[Input data Boundary: Start]

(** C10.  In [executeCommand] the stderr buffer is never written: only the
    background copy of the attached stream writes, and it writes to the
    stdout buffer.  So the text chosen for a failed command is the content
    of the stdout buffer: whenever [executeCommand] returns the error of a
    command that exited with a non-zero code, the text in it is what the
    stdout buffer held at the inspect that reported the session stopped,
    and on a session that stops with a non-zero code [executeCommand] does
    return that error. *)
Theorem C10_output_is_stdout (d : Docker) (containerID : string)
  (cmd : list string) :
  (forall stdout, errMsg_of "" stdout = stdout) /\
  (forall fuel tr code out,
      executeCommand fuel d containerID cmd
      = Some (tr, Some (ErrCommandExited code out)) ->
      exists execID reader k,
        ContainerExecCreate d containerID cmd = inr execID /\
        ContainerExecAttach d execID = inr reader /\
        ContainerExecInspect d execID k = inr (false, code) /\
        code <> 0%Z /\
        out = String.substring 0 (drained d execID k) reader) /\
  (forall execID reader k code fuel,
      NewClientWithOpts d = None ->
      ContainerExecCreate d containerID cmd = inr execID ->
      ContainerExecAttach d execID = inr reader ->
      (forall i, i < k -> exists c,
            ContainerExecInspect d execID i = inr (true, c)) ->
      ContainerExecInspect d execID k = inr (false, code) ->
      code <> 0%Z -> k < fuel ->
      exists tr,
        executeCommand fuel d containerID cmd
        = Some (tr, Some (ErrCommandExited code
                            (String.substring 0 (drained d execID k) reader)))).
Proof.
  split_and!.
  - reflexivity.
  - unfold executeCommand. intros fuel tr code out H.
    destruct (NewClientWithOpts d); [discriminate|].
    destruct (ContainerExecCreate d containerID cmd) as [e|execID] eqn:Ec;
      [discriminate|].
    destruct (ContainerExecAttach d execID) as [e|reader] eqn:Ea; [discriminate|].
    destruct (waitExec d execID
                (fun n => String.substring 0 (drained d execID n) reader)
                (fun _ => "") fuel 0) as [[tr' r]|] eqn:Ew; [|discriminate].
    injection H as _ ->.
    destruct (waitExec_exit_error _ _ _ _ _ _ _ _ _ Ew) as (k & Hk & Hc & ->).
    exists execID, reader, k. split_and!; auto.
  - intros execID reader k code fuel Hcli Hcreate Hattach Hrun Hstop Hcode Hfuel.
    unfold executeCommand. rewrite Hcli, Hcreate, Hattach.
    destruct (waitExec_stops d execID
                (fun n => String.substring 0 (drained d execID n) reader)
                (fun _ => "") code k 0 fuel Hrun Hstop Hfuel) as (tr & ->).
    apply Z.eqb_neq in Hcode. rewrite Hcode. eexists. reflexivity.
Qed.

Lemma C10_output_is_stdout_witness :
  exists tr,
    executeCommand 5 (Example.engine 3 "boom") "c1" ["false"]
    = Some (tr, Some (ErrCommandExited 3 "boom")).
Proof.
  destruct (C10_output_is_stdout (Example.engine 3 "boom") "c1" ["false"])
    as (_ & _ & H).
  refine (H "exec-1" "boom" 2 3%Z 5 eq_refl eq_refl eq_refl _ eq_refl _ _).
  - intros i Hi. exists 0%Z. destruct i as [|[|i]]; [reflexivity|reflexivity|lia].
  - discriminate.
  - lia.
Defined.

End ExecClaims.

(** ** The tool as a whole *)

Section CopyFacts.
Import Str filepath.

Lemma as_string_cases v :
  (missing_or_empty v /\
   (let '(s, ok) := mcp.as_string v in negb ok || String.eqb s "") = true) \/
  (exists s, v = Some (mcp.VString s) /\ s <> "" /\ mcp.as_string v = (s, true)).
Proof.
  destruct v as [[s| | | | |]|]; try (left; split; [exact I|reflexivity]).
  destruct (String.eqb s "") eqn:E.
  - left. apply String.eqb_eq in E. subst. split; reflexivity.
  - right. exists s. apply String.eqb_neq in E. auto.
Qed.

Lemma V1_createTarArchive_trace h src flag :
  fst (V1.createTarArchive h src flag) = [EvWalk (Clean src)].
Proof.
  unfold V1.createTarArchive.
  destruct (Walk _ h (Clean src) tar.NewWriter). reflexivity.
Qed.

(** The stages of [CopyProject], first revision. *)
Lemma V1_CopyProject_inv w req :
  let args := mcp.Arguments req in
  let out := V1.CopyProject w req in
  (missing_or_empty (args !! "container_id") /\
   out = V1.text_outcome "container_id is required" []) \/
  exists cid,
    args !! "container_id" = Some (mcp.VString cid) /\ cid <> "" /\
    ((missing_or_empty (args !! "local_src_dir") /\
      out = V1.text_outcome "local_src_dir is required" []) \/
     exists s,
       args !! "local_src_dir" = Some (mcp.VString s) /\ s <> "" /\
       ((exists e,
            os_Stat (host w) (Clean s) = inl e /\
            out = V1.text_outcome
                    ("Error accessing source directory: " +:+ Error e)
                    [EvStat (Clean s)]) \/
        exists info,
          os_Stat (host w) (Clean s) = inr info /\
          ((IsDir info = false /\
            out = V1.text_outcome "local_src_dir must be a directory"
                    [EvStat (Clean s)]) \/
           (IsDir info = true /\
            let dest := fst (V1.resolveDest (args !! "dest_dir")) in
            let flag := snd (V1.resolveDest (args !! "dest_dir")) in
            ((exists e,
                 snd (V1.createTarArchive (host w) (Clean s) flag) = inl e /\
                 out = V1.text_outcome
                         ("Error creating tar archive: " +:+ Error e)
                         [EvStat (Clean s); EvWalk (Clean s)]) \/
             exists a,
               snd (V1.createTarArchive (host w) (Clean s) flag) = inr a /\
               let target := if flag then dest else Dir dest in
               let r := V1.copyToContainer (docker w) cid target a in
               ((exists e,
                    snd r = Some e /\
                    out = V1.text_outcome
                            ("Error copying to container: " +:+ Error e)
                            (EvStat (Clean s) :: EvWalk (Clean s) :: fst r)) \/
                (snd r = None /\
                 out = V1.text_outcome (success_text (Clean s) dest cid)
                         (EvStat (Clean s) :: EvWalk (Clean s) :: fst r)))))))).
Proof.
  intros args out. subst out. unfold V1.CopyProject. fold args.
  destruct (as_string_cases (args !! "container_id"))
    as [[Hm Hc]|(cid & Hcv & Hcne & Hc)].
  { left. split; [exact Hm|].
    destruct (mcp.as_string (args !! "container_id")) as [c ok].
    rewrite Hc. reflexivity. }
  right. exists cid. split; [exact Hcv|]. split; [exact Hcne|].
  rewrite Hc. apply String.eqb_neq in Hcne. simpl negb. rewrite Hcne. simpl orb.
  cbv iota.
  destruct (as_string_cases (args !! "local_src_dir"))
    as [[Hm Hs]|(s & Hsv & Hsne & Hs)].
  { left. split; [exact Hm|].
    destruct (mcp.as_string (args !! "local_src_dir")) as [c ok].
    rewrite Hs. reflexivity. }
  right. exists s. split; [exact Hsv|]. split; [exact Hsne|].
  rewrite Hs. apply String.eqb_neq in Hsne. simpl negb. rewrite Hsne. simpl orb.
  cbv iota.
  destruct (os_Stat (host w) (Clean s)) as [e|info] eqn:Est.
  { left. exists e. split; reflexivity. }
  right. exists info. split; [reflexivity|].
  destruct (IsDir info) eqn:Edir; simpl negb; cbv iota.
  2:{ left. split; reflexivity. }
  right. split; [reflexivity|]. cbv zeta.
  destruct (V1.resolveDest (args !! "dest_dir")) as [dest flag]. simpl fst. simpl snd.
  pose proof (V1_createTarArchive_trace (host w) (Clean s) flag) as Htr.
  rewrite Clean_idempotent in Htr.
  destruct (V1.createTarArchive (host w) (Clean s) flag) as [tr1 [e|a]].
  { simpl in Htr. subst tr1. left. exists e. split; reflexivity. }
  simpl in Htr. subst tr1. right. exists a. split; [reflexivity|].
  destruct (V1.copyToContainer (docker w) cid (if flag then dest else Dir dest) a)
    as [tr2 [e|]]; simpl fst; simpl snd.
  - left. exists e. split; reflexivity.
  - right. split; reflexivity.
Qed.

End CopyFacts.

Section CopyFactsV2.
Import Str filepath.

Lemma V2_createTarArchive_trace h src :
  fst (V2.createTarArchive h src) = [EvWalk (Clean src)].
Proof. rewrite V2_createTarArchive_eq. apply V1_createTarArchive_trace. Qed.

[Input data Boundary: End]

▸ **Task objective**
Every line where "info" appears must be returned from the listing above.

▸ **Expected answer**
        exists info,
          os_Stat (host w) (Clean s) = inr info /\
          ((IsDir info = false /\
           (IsDir info = true /\
  destruct (os_Stat (host w) (Clean s)) as [e|info] eqn:Est.
  right. exists info. split; [reflexivity|].
  destruct (IsDir info) eqn:Edir; simpl negb; cbv iota.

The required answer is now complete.